The aging of the Baby Boomers, the explosion of new treatments, and an uncertain financial picture make this a turbulent time for academic medical centers. Recognizing the challenges, the School of Medicine, the School of Nursing, the University Medical Center, and the Health Services Foundation conducted their first-ever joint planning effort. The result: the Decade Plan, an ambitious blueprint for improving programs in four critical areas-patient care, community service, research, and education. By pinpointing strategies that anticipate changes in the health care environment, the University Health System intends to secure its place as a leader in academic medicine.
From a Position of Strength
The University is well-positioned to realize this expectation, as evinced in rankings released this year. The University's Medical Center was named one of the nation's Top 100 Hospitals for the fifth year in a row, based on data such as quality of care, mortality rates, complication rates, length of patient stays, profitability, and efficiency.
U.S. News & World Report placed five specialties at the Medical Center in the top twenty-five in their fields, including hormonal disorders (fifth); urology (fifteenth); ear, nose, and throat (seventeenth); cancer (twenty-third); and gynecology (twenty-fourth).

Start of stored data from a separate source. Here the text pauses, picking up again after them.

(* ===== verification/LogProperties.v ===== *)
(** * Properties of the wave log in the running component

    [log_update] is one operation of the abstract log of [WaveLog]
    (spec section 4.4), reading a chain; [allWaves_refines] shows that
    every transition of [Semantics.step] from a reachable world performs
    one.  It rests on [snap_inv]: a snapshot fetched by [getAllWaves] and
    not yet stored is part of the chain.  [log_inv] (no record is made up)
    follows.  The last theorems are runs of the component that end with
    nothing pending and a log that differs from the chain's history: the
    code's answer to the open question of section 4.4 is to overwrite on
    seed and to append every event. *)

From S2P Require Import Prelude JsNum Wallet Chain State WalletSession TxLifecycle WaveLog WaveCount Semantics.

Local Open Scope Z_scope.
Local Open Scope wave_scope.

(** One abstract operation, with the chain it reads from. *)
Inductive log_update {L} `{WaveLogOps L} (c : list Contract.Wave) (l l' : L) : Prop :=
| lu_stutter :
    log_view l' = log_view l -> log_update c l l'
| lu_seed ws :
    ws ⊆ c -> log_view l' = log_view (seed (map clean_wave ws) l) -> log_update c l l'
| lu_append wv :
    wv ∈ c ->
    log_view l' = log_view (appendFromEvent (Contract.waver wv) (Contract.message wv)
                                            (Contract.timestamp wv) l) ->
    log_update c l l'.

(** ** Snapshots held by pending tasks *)

(** A fetched list of waves, not yet stored, is part of the chain. *)
Definition snap_ok (c : list Contract.Wave) (t : Task) : Prop :=
  forall ws, t_settled t = Some (Fulfilled (VWaves ws)) -> ws ⊆ c.

Definition snap_inv (w : World) : Prop :=
  Forall (snap_ok (Contract.ch_waves (w_chain w))) (w_tasks w).

Lemma snap_ok_mono c1 c2 t : c1 `prefix_of` c2 -> snap_ok c1 t -> snap_ok c2 t.
Proof. intros Hp Hok ws Hs x Hx. eapply elem_of_prefix; [done|]. by apply (Hok ws). Qed.

Lemma fresh_snap_ok eth c t : fresh_task eth t -> snap_ok c t.
Proof.
  intros [_ Ht] ws Hs. rewrite Ht in Hs. destruct (awaits_wallet _); [done|].
  unfold settle_setup in Hs. by case_match.
Qed.

Lemma settle_snapshot w k a w' s ws :
  settle w k a = Some (w', s) -> s = Fulfilled (VWaves ws) ->
  ws = Contract.ch_waves (w_chain w).
Proof.
  unfold settle, call_getAllWaves, send_wave. intros H ->.
  repeat case_match; simplify_eq/=; done.
Qed.

#[export] Hint Resolve snap_ok_mono fresh_snap_ok : wave.

Lemma step_snap_inv w e w' : step w e w' -> snap_inv w -> snap_inv w'.
Proof.
  apply (tasks_inv_step (fun w t => snap_ok (Contract.ch_waves (w_chain w)) t)).
  - intros w0 e0 w1 t Hs. apply snap_ok_mono. by eapply step_waves_prefix.
  - intros ? ? ? ? _. apply fresh_snap_ok.
  - intros w0 i k a w1 s _ Hst _ ws Hws. simpl in Hws; simplify_eq.
    rewrite (settle_snapshot _ _ _ _ _ ws Hst eq_refl); simpl.
    by rewrite (settle_waves _ _ _ _ _ Hst).
  - by intros ? ? ? ? ? ? ? ? ?.
Qed.

Lemma reachable_snap_inv w : reachable w -> snap_inv w.
Proof.
  intros (eth & h & Hr). revert Hr.
  apply reachable_invariant; [apply step_snap_inv|by unfold snap_inv].
Qed.

Lemma set_state_allWaves_stutter f w :
  (forall s, allWaves (f s) = allWaves s) ->
  allWaves (w_app (set_state f w)) = allWaves (w_app w).
Proof. intros Hf. rewrite set_state_app. by case_decide. Qed.

Lemma start_allWaves h w : handler_start h -> allWaves (w_app (h w)) = allWaves (w_app w).
Proof. intros Hh. by destruct (Hh w) as (_&->&_). Qed.

(** ** Refinement *)

Lemma step_log_update w e w' :
  reachable w -> step w e w' ->
  log_update (Contract.ch_waves (w_chain w)) (w_app w) (w_app w').
Proof.
  intros Hr Hs. pose proof (reachable_snap_inv _ Hr) as Hsnap.
  destruct Hs; try (apply lu_stutter; simpl; done).
  - apply lu_stutter. unfold mount. simpl. by rewrite (start_allWaves _ _ mount_start).
  - apply lu_stutter. unfold handleValue. by apply set_state_allWaves_stutter.
  - apply lu_stutter. by apply start_allWaves, wave_start.
  - apply lu_stutter. by apply start_allWaves, connectWallet_start.
  - apply lu_stutter. simpl. by rewrite (settle_app _ _ _ _ _ H0).
  - destruct (resume_allWaves k s (set_tasks (delete i (w_tasks w)) w))
      as [Heq|(ws&->&->&Hm&Heq)]; [by apply lu_stutter|].
    apply (lu_seed _ _ _ ws).
    + eapply (Forall_lookup_1 _ _ _ _ Hsnap H); done.
    + exact Heq.
  - unfold deliver_to, onNewWave. rewrite set_state_app. simpl. case_decide.
    + apply (lu_append _ _ _ wv); [by eapply list_elem_of_lookup_2|done].
    + by apply lu_stutter.
Qed.


(** ** No record is made up *)

Definition from_chain (c : list Contract.Wave) (r : WaveRecord) : Prop :=
  exists wv, wv ∈ c /\ r = clean_wave wv.

Definition log_inv (w : World) : Prop :=
  Forall (from_chain (Contract.ch_waves (w_chain w))) (allWaves (w_app w)).

Lemma from_chain_mono c1 c2 r : c1 `prefix_of` c2 -> from_chain c1 r -> from_chain c2 r.
Proof. intros Hp (wv & Hin & ->). exists wv. split; [by eapply elem_of_prefix|done]. Qed.

Lemma log_update_inv c (s s' : AppState) :
  log_update c s s' -> Forall (from_chain c) (allWaves s) -> Forall (from_chain c) (allWaves s').
Proof.
  intros [Heq|ws Hws Heq|wv Hwv Heq] Hf; simpl in Heq; rewrite Heq.
  - done.
  - apply Forall_forall. intros r (wv & -> & Hin)%list_elem_of_fmap. exists wv. auto.
  - apply Forall_snoc; [done|]. by exists wv.
Qed.

(** C8: in every reachable world, each record of [allWaves] is the cleaned
    form of a wave recorded on the chain: a submitted wave is never
    synthesised locally (spec section 4.3). *)
Theorem allWaves_from_chain w : reachable w -> log_inv w.
Proof.
  intros (eth & h & Hr).
  cut (reachable w /\ log_inv w); [tauto|].
  revert Hr. apply (reachable_invariant (fun w => reachable w /\ log_inv w));
    [|split; [exists eth, h; apply rtc_refl | constructor]].
  intros a e b Hs [Ha Hinv]. split; [eapply reachable_step; [exact Ha|by exists e]|].
  pose proof (log_update_inv _ _ _ (step_log_update a e b Ha Hs) Hinv) as Hb.
  eapply Forall_impl; [exact Hb|].
  intros r. apply from_chain_mono. by eapply step_waves_prefix.
Qed.

Lemma allWaves_from_chain_witness :
  let w := run_or (init (Some demo_provider) [demo_wave])
                  [EvMount; EvResume 1; EvSettle 2 AnsOk; EvResume 2] in
  reachable w /\ log_inv w /\ allWaves (w_app w) = [clean_wave demo_wave].
Proof.
  cbv zeta. assert (Hr : reachable (run_or (init (Some demo_provider) [demo_wave])
    [EvMount; EvResume 1; EvSettle 2 AnsOk; EvResume 2])).
  { eexists _, _. apply run_or_reachable. vm_compute. by eexists. }
  split; [exact Hr|]. split; [exact (allWaves_from_chain _ Hr)|]. vm_compute. reflexivity.
Defined.

(** The log shows exactly the waves of the chain, in chain order. *)
Definition log_matches_chain (w : World) : Prop :=
  allWaves (w_app w) = map clean_wave (Contract.ch_waves (w_chain w)).

(** ** What the code does with the freedom of section 4.4 *)


(** C13: the bulk fetch overwrites the log (line 144) instead of merging
    it, so a [NewWave] delivered while [getAllWaves] was in flight is
    erased: in a run from a page load, the snapshot is taken, a wave is
    then mined and delivered to the listener and shown, and resuming the
    fetch with its older snapshot removes that record, though the wave is
    on the chain (spec section 5 (a) asks that a late seed not erase live
    records). *)
Theorem seed_erases_live_event :
  exists w i ws w' wv,
    reachable_from (Some demo_provider) [] w /\
    w_tasks w !! i = Some (mkTask KAllFetch (Some (Fulfilled (VWaves ws)))) /\
    w --[ EvResume i ]--> w' /\
    wv ∈ Contract.ch_waves (w_chain w') /\ (wv ∉ ws) /\
    clean_wave wv ∈ allWaves (w_app w) /\ clean_wave wv ∉ allWaves (w_app w').
Proof.
  set (w := run_or (init (Some demo_provider) [])
              [EvMount; EvResume 1; EvResume 1; EvSettle 1 AnsOk; EvForeignWave other_account "hi";
               EvMine 0 1690000000 true; EvDeliver 0]).
  exists w, 1%nat, [], (run_or w [EvResume 1]), (Contract.mkWave other_account 1690000000 "hi").
  split; [apply run_or_reachable; vm_compute; by eexists|].
  split; [vm_compute; reflexivity|]. split; [apply exec_sound; vm_compute; reflexivity|].
  vm_compute. split_and!; [by left|apply not_elem_of_nil|by left|apply not_elem_of_nil].
Qed.


(** C16: a visitor whose wallet has not authorised the page sees no
    history until a reload: the fetch at mount is rejected, for the
    signer has no address (line 125; ethers' "unknown account #0"), and
    connecting does not fetch again: the click starts only the
    [eth_requestAccounts] request (line 102), and its continuation,
    whatever it resumes with, starts nothing and leaves the log as it was
    (lines 104-113). *)
Theorem history_hidden_after_connect w p s :
  w_eth w = Some p -> eth_accounts p = [] ->
  settle w KAllFetch AnsOk = Some (w, Rejected ErrUnknownAccount) /\
  w_tasks (connectWallet w) = w_tasks w ++ [mkTask KConnectAccounts None] /\
  allWaves (w_app (connectWallet w)) = allWaves (w_app w) /\
  w_tasks (resume KConnectAccounts s w) = w_tasks w /\
  allWaves (w_app (resume KConnectAccounts s w)) = allWaves (w_app w).
Proof.
  intros Hp Ha. unfold settle, call_getAllWaves, signer_address, connectWallet.
  rewrite Hp, Ha. split_and!; try done.
  all: simpl; unfold resume_session, set_first_account; repeat case_match;
    rewrite ?set_state_tasks, ?set_state_app; repeat case_decide; done.
Qed.

Lemma history_hidden_after_connect_witness :
  w_eth (mounted_world (Some fresh_provider)) = Some fresh_provider /\
  eth_accounts fresh_provider = [] /\
  w_tasks (resume KConnectAccounts (Fulfilled (VAccounts [demo_account]))
             (mounted_world (Some fresh_provider))) = [].
Proof.
  split; [reflexivity|]. split; [reflexivity|].
  exact (proj1 (proj2 (proj2 (proj2 (history_hidden_after_connect (mounted_world (Some fresh_provider))
           fresh_provider (Fulfilled (VAccounts [demo_account])) eq_refl eq_refl))))).
Defined.

(** C15: for every wallet that has already authorised an account and every
    history of the contract, the fetch started at mount shows the whole
    history, in chain order: mounting, resuming the binding, answering
    [getAllWaves()] and resuming the fetch leave a log equal to the
    cleaned waves of the chain (spec section 4.4: [seed] at startup). *)
Theorem history_shown_when_authorised p h :
  eth_accounts p <> [] ->
  exists w, reachable_from (Some p) h w /\ w_phase w = Mounted /\ log_matches_chain w /\
    Contract.ch_waves (w_chain w) = h.
Proof.
  intros Ha. destruct p as [[|a accs] wa]; [done|].
  eexists. split.
  { unfold reachable_from.
    take_step EvMount. take_step (EvResume 1). take_step (EvSettle 2 AnsOk).
    take_step (EvResume 2).
    apply rtc_refl. }
  rewrite !resume_phase, !resume_chain. cbn [w_chain w_phase set_tasks].
  split; [reflexivity|]. split; [|reflexivity].
  unfold log_matches_chain. rewrite !resume_chain. cbn [resume resume_log].
  rewrite set_state_app, decide_True, clean_waves_map; [reflexivity|].
  reflexivity.
Qed.

Lemma history_shown_when_authorised_witness :
  eth_accounts demo_provider <> [] /\
  exists w, reachable_from (Some demo_provider) [demo_wave] w /\ w_phase w = Mounted /\
    log_matches_chain w /\ Contract.ch_waves (w_chain w) = [demo_wave].
Proof.
  assert (Ha : eth_accounts demo_provider <> []) by (vm_compute; congruence).
  split; [exact Ha|]. exact (history_shown_when_authorised demo_provider [demo_wave] Ha).
Defined.


Lemma re_match_bounded (items : list Py.Item) (s : string) (m : list string) :
  Py.re_match items s = Some m -> Forall (bounded (String.length s)) m.
Proof.
  intros H. apply (rmatch_bounded _ items s [] []); auto. unfold bounded; lia.
Qed.

(** One step back through a successful match: the head item is inverted
    and [H] becomes the match of the remaining items. *)
Ltac rstep H :=
  first
    [ apply rmatch_digit_group in H; destruct H as (? & ? & ? & ? & H)
    | apply rmatch_One in H; destruct H as (? & ? & _ & _ & H)
    | apply rmatch_Plus in H; destruct H as (? & ? & _ & _ & _ & H)
    | apply rmatch_Star in H; destruct H as (? & ? & _ & H)
    | apply rmatch_Opt in H; destruct H as (? & ? & _ & H)
    | apply rmatch_Dollar in H
    | rewrite rmatch_GroupStart in H
    | apply rmatch_GroupEnd in H;
      let E := fresh "E" in destruct H as (? & ? & E & H); injection E as <- <- ].

(** A match of the counter pattern has two groups, the second a non-empty
    run of digits. *)
Lemma counter_pattern_groups (ln : string) (m : list string) :
  Py.re_match counter_pattern ln = Some m ->
  exists metric digits,
    m = [metric; digits] /\ digits <> "" /\ Py.all_digits digits = true /\
    bounded (String.length ln) digits.
Proof.
  intros H. pose proof (re_match_bounded _ _ _ H) as B. revert H.
  unfold Py.re_match, counter_pattern, Py.lit. intros H.
  repeat rstep H. apply rmatch_done in H. subst m. simpl.
  inversion B as [|? ? _ B']. inversion B' as [|? ? Bd _]. eauto 6.
Qed.

Lemma scrub_pattern_rmatch_groups (ln : string) (m : list string) :
  Py.rmatch scrub_pattern ln [] [] = Some m ->
  exists error_type digits,
    m = [error_type; digits] /\ digits <> "" /\ Py.all_digits digits = true /\
    bounded (String.length ln) digits.
Proof.
  intros H. pose proof (re_match_bounded _ _ _ H) as B. revert H.
  unfold scrub_pattern, Py.lit. intros H.
  repeat rstep H. apply rmatch_done in H. subst m. simpl.
  inversion B as [|? ? _ B']. inversion B' as [|? ? Bd _]. eauto 6.
Qed.
(** * Properties *)

(** ** Basename *)

Lemma Basename_eq (fname : cstring) (offset : Z) :
  Basename fname offset =
  match Basename_cond fname offset with
  | Some true => Some (ptr_add fname offset)
  | Some false => Basename fname (offset - 1)
  | None => None
  end.
Proof.
  funelim (Basename fname offset); try rewrite <- Heqcall;
    match goal with E : Basename_cond _ _ = _ |- _ => rewrite E end;
    reflexivity.
Qed.

Lemma char_at_nth_error (fname : cstring) (k : nat) :
  (k < length fname)%nat -> char_at fname (Z.of_nat k) = nth_error fname k.
Proof.
  intros Hk. unfold char_at.
  destruct (Z.ltb_spec (Z.of_nat k) 0); [lia|].
  destruct (Z.ltb_spec (Z.of_nat k) (Z.of_nat (length fname))); [|lia].
  now rewrite Nat2Z.id.
Qed.

Lemma Basename_cond_succ (fname : cstring) (k : nat) (c : ascii) :
  nth_error fname k = Some c ->
  Basename_cond fname (Z.of_nat (S k)) = Some (is_separator c).
Proof.
  intros Hc. unfold Basename_cond.
  destruct (Z.eqb_spec (Z.of_nat (S k)) 0); [lia|].
  replace (Z.of_nat (S k) - 1) with (Z.of_nat k) by lia.
  rewrite char_at_nth_error, Hc; [reflexivity|].
  apply nth_error_Some. congruence.
Qed.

The School of Nursing gained top-ten honors for graduate programs in psychiatric and mental health nursing, clinical nurse specialist training for adult medical/surgical settings, and pediatric nursing.
The School of Medicine was ranked twenty-seventh nationally in education and twenty-eighth in research.
In addition, the Society for Academic Emergency Medicine awarded the University's Department of Emergency Medicine its Level One Emergency Center categorization. The department is only the second in the country to receive the SAEM Category I certification, which places it in the highest category possible for patient care, overall quality, and disaster preparedness.
This was also a successful year financially for the Medical Center, yielding net operating income of $652 million. In 2002-2003, the Medical Center logged 27,542 inpatient admissions, 590,577 outpatient visits, and 57,623 emergency room visits. It added nine beds to the hospital and increased its operating room capacity by more than 10 percent.